Airport in Karamea, New Zealand

The Karamea Aerodrome serves the town of Karamea, in the South Island of New Zealand. It is a non certificated aerodrome located around 1.4 km northwest of the town.

== History ==

=== Air services after 1929 earthquake ===
The Murchison earthquake of 17 June 1929 caused severe damage in the Karamea area, with all roads in the district closed and nearly all bridges damaged. The road from Westport to Karamea was severely damaged by large landslides which cut the community's road link for about two years. The earthquake disrupted efforts underway at the time to control an outbreak of diphtheria in the settlement and on 19 June, serum was delivered by air, with the aircraft landing on the beach. On 1 July 1929, a flight from Westport to Karamea brought a shortwave radio transmitter and radio operator to the town to help restore communications. Aircraft were also used to deliver mail to the town, following the earthquake.

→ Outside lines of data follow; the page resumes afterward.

(** X21. [getAccount] tells its observer about changes only.  Over any
    sequence of polls the observer is never handed the same account twice
    in a row, the account handed over last is the one [prevAccount] holds,
    and a poll that finds the account unchanged, or finds none, hands over
    nothing. *)
Theorem getAccount_reports_changes
    (wallet : option (option string)) (configured : option string)
    (answers : list (option (list string))) :
  let p := polls wallet answers (subscribe wallet configured) in
  distinct_neighbours (emitted p)
  /\ (forall x, last (emitted p) = Some x -> prevAccount p = Some x)
  /\ (forall l, l !! 0%nat = prevAccount p \/ truthy (l !! 0%nat) = false ->
        emitted (poll wallet (Some l) p) = emitted p).
Proof.
  intros p.
  assert (Hs : steady p).
  { unfold p, polls. generalize (subscribe wallet configured) (steady_subscribe wallet configured).
    induction answers as [|a answers IH]; intros q Hq; [exact Hq|].
    apply IH, steady_poll, Hq. }
  destruct Hs as (Hd & Hlast & _). split; [exact Hd|]. split; [exact Hlast|].
  intros l Hl. unfold poll. destruct (failed p); [reflexivity|].
  unfold notify, changed. destruct Hl as [Hl|Hl].
  - rewrite bool_decide_eq_true_2 by (symmetry; exact Hl). reflexivity.
  - rewrite Hl, andb_false_r. reflexivity.
Qed.

Lemma getAccount_reports_changes_witness :
  emitted (polls (Some None)
             [Some ["0xa11ce"]; Some ["0xa11ce"]; Some []; Some ["0xb0b"]; None;
              Some ["0xb0b"]; Some ["0xa11ce"]]%string
             (subscribe (Some None) None))
  = ["0xa11ce"; "0xb0b"; "0xa11ce"]%string
  /\ distinct_neighbours ["0xa11ce"; "0xb0b"; "0xa11ce"]%string.
Proof.
  split; [reflexivity|].
  exact (proj1 (getAccount_reports_changes (Some None) None
                  [Some ["0xa11ce"]; Some ["0xa11ce"]; Some []; Some ["0xb0b"]; None;
                   Some ["0xb0b"]; Some ["0xa11ce"]]%string)).
Defined.

End ArcAccountFacts.
(** * NPHIES Mapper: HL7 v2.5.1 and IHE ITI-41 codecs

    A shallow embedding of [mapper_service_final.py] and the properties of
    its codecs.

    Conventions of the embedding.
    - A Python [str] is a Rocq [string]; each [ascii] is one character with
      code point below 256.  [str.encode("utf-8")] is written out in
      [utf8_encode].
    - A Python [bytes] is a [list byte].
    - [Optional[str]] is [option string]; truthiness ([if v], [v or d]) is
      written out with [truthy] and [or_else].
    - A value of type [Any] taken from a JSON object is a [pyval].
    - A raised exception is the [Raise] case of [result]. *)

From Stdlib Require Import String Ascii List ZArith NArith Bool Lia Arith.
From Stdlib Require Import Strings.Byte.
Import ListNotations.

Set Warnings "-register-all,-abstract-large-number".

Local Open Scope list_scope.
Local Open Scope string_scope.

(** ** Python values and exceptions *)

Inductive exn : Type :=
| HTTPException (status_code : Z) (detail : string)
| AttributeError
| TypeError
| IndexError
| KeyError
| ReError.   (* [re.error] *)

Inductive result (A : Type) : Type :=
| Ok (a : A)
| Raise (e : exn).

Arguments Ok {A} a.
Arguments Raise {A} e.

Definition rbind {A B : Type} (r : result A) (k : A -> result B) : result B :=
  match r with
  | Ok a => k a
  | Raise e => Raise e
  end.

Declare Scope res_scope.
Delimit Scope res_scope with res.
Notation "'try' x '<-' c ';' k" := (rbind c (fun x => k))
  (at level 61, x name, c at next level, right associativity) : res_scope.
(** X14.  The link never touches the render side: a run of supervisor
    starts, retry passes, address changes and pose queries leaves the
    four resource slots, the session and device pointers and the three
    capture flags as they were, and calls nothing on the compositor
    but [GetFrameDelayMS]. *)
Theorem link_side_leaves_render_state ops s s' :
  forallb link_side ops = true -> run ops s = Done s' ->
  (g_colorTexture s' = g_colorTexture s /\ g_UnityColorSRV s' = g_UnityColorSRV s /\
   g_outputTexture s' = g_outputTexture s /\ g_videoTexture s' = g_videoTexture s) /\
  (ci s' = ci s /\ g_pD3D11Device s' = g_pD3D11Device s) /\
  (isRecording s' = isRecording s /\ videoInitialized s' = videoInitialized s /\
   takePicture s' = takePicture s) /\
  filter drives_compositor (trace s') = filter drives_compositor (trace s).
Proof.
  revert s. induction ops as [|o ops IH]; intros s Ho H; simpl in Ho, H.
  - injection H as <-. repeat split; reflexivity.
  - apply andb_true_iff in Ho. destruct Ho as [Ho Hops].
    destruct (exec o s) as [s1|] eqn:E; simpl in H; [|discriminate].
    destruct (exec_link_side_frame o s s1 Ho E)
      as ((A1 & A2 & A3 & A4) & (A5 & A6) & (A7 & A8 & A9) & A10).
    destruct (IH s1 Hops H)
      as ((B1 & B2 & B3 & B4) & (B5 & B6) & (B7 & B8 & B9) & B10).
    repeat split; congruence.
Qed.

Lemma link_side_leaves_render_state_witness :
  run [op_SetSpectatorViewIP "127.0.0.1"; op_ListenForServer_task true;
       op_GetPose 1000000 (Some sample_pose) 16] with_compositor = Done synced /\
  g_outputTexture synced = 4%N /\
  filter drives_compositor (trace synced) = filter drives_compositor (trace with_compositor).
Proof.
  assert (E : run [op_SetSpectatorViewIP "127.0.0.1"; op_ListenForServer_task true;
                   op_GetPose 1000000 (Some sample_pose) 16] with_compositor
              = Done synced) by (vm_compute; reflexivity).
  split; [exact E|].
  destruct (link_side_leaves_render_state
              [op_SetSpectatorViewIP "127.0.0.1"; op_ListenForServer_task true;
               op_GetPose 1000000 (Some sample_pose) 16]
              with_compositor synced eq_refl E) as ((_ & _ & H3 & _) & _ & _ & H4).
  split; [rewrite H3; reflexivity | exact H4].
Defined.

(** X15.  The render side never touches the link: a run of render-side
    entry points (render ticks, capture controls, device events,
    resets, texture binding, frame-provider calls) leaves the two
    connection flags, the cached pose and the outgoing record as they
    were and makes no network call. *)
Theorem render_side_leaves_link ops s s' :
  forallb render_side ops = true -> run ops s = Done s' ->
  connectingToServer s' = connectingToServer s /\
  connectedToServer s' = connectedToServer s /\
  svPose s' = svPose s /\
  sentData s' = sentData s /\
  filter is_network_call (trace s') = filter is_network_call (trace s).
Proof.
  revert s. induction ops as [|o ops IH]; intros s Ho H; simpl in Ho, H.
  - injection H as <-. repeat split; reflexivity.
  - apply andb_true_iff in Ho. destruct Ho as [Ho Hops].
    destruct (exec o s) as [s1|] eqn:E; simpl in H; [|discriminate].
    destruct (render_side_frame o s s1 Ho E) as (A1 & A2 & A3 & A4 & A5).
    destruct (IH s1 Hops H) as (B1 & B2 & B3 & B4 & B5).
    repeat split; congruence.
Qed.

Lemma render_side_leaves_link_witness :
  run [op_OnRenderEvent 0 true false; op_StartRecording; op_OnRenderEvent 0 true true;
       op_ResetSV] synced
  = Done (ResetSV (OnRenderEvent 0 true true
                     (StartRecording (OnRenderEvent 0 true false synced)))) /\
  svPose (ResetSV (OnRenderEvent 0 true true
                     (StartRecording (OnRenderEvent 0 true false synced)))) = sample_pose.
Proof.
  assert (E : run [op_OnRenderEvent 0 true false; op_StartRecording;
                   op_OnRenderEvent 0 true true; op_ResetSV] synced
              = Done (ResetSV (OnRenderEvent 0 true true
                                 (StartRecording (OnRenderEvent 0 true false synced)))))
    by (vm_compute; reflexivity).
  split; [exact E|].
  destruct (render_side_leaves_link
              [op_OnRenderEvent 0 true false; op_StartRecording;
               op_OnRenderEvent 0 true true; op_ResetSV]
              synced _ eq_refl E) as (_ & _ & H & _).
  rewrite H. reflexivity.
Defined.

(** ** Binding, failing and resetting *)

(** X16.  When the texture is created but its shader-resource view is
    not, [CreateUnityColorTexture] reports failure, assigns nothing to
    [srv] and leaves the new texture in [g_colorTexture] with no view;
    the next call does not reuse it but creates a texture again and
    overwrites the slot. *)
Theorem color_texture_recreated_after_failed_view t1 t2 v2 s :
  g_pD3D11Device s <> nullptr -> g_UnityColorSRV s = nullptr ->
  t1 <> nullptr -> t2 <> nullptr -> v2 <> nullptr ->
  let r1 := CreateUnityColorTexture t1 nullptr s in
  let s1 := fst (fst r1) in
  let r2 := CreateUnityColorTexture t2 v2 s1 in
  let s2 := fst (fst r2) in
  (snd (fst r1) = false /\ snd r1 = None /\
   g_colorTexture s1 = t1 /\ g_UnityColorSRV s1 = nullptr) /\
  (snd (fst r2) = true /\ snd r2 = Some v2 /\
   g_colorTexture s2 = t2 /\ g_UnityColorSRV s2 = v2) /\
  calls_between s s2
  = [ DirectXHelper_CreateTexture (g_pD3D11Device s) t1;
      DirectXHelper_CreateShaderResourceView (g_pD3D11Device s) t1 nullptr;
      DirectXHelper_CreateTexture (g_pD3D11Device s) t2;
      DirectXHelper_CreateShaderResourceView (g_pD3D11Device s) t2 v2 ].
Proof.
  intros Hd Hs H1 H2 H3. globals s. simpl in Hd, Hs. subst srv.
  destruct dev as [|d]; [now elim Hd|]. destruct t1 as [|a1]; [now elim H1|].
  destruct t2 as [|a2]; [now elim H2|]. destruct v2 as [|b2]; [now elim H3|].
  unfold calls_between; lazy -[app skipn List.length]; calls_norm.
  repeat split; reflexivity.
Qed.

Lemma color_texture_recreated_after_failed_view_witness :
  g_pD3D11Device (state_after [op_UnityPluginLoad kUnityGfxRendererD3D11 1%N 2%N 3%N])
    <> nullptr /\
  let s := state_after [op_UnityPluginLoad kUnityGfxRendererD3D11 1%N 2%N 3%N] in
  g_colorTexture (fst (fst (CreateUnityColorTexture 6%N nullptr s))) = 6%N /\
  g_colorTexture
    (fst (fst (CreateUnityColorTexture 7%N 8%N
                 (fst (fst (CreateUnityColorTexture 6%N nullptr s)))))) = 7%N.
Proof.
  split; [discriminate|].
  destruct (color_texture_recreated_after_failed_view 6%N 7%N 8%N
              (state_after [op_UnityPluginLoad kUnityGfxRendererD3D11 1%N 2%N 3%N]))
    as ((_ & _ & H1 & _) & (_ & _ & H2 & _) & _);
    try discriminate; try reflexivity.
  split; [exact H1 | exact H2].
Defined.

(** X17.  [ResetSV] takes the plugin back to unbound for the host as
    well: after it [InitializeFrameProvider] refuses (returns [false],
    calls nothing, changes nothing) until the textures are bound
    again, a texture offered to the output slot is accepted even
    though another was bound before, and a second [ResetSV] changes
    nothing. *)
Theorem ResetSV_reopens_slots A B fresh initOk s :
  B <> nullptr ->
  let s1 := ResetSV (fst (SetOutputRenderTexture A s)) in
  InitializeFrameProvider fresh initOk s1 = (s1, false) /\
  g_outputTexture (fst (SetOutputRenderTexture B s1)) = B /\
  snd (SetOutputRenderTexture B s1) = true /\
  ResetSV s1 = s1.
Proof.
  intros HB. destruct B as [|b]; [now elim HB|]. clear HB. globals s.
  destruct otex, A; evaluate; repeat split; reflexivity.
Qed.

Lemma ResetSV_reopens_slots_witness :
  g_outputTexture with_compositor = 4%N /\
  g_outputTexture
    (fst (SetOutputRenderTexture 9%N
            (ResetSV (fst (SetOutputRenderTexture 5%N with_compositor))))) = 9%N.
Proof.
  split; [reflexivity|].
  destruct (ResetSV_reopens_slots 5%N 9%N 8%N true with_compositor) as (_ & H & _);
    [discriminate | exact H].
Defined.

(** X18.  The photo path has no null test of its own: when [ResetSV]
    comes between the request and the tick, the tick still serves the
    request and hands [ci->TakePicture] the null texture. *)
Theorem photo_after_reset_gets_null_texture eventID encoderOk frameReady s :
  ci s <> nullptr -> g_pD3D11Device s <> nullptr ->
  let s1 := ResetSV (TakePicture s) in
  let s2 := OnRenderEvent eventID encoderOk frameReady s1 in
  filter is_TakePicture (calls_between s1 s2) = [ci_TakePicture nullptr] /\
  takePicture s2 = false.
Proof.
  intros Hn Hd. globals s. simpl in Hn, Hd.
  destruct comp as [|a]; [now elim Hn|]. destruct dev as [|b]; [now elim Hd|].
  clear Hn Hd.
  destruct vinit, rec, encoderOk, frameReady; unfold calls_between;
    lazy -[app skipn List.length filter is_TakePicture];
    calls_norm; repeat split; reflexivity.
Qed.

=== Establishment of aerodrome ===
An aerodrome at Karamea was initially investigated in 1935 as part of a major government programme of airfield development in the South Island, made possible by the engagement of unemployed men. On 12 November 1940, a notice was published proposing the taking of land under the Public Works Act 1929 for the construction of an aerodrome.

In 1943, the Karamea aerodrome was included in a West Coast air service on an "as-required" basis, but subject to the ground conditions at the aerodrome being suitable. At that time, the field could not be used in all weathers, and required further drainage. In October 1965, the aerodrome received a government grant for the costs of extending the runway from 2500 ft to 3100 ft, to help improve air services and reduce the isolation of the Karamea region.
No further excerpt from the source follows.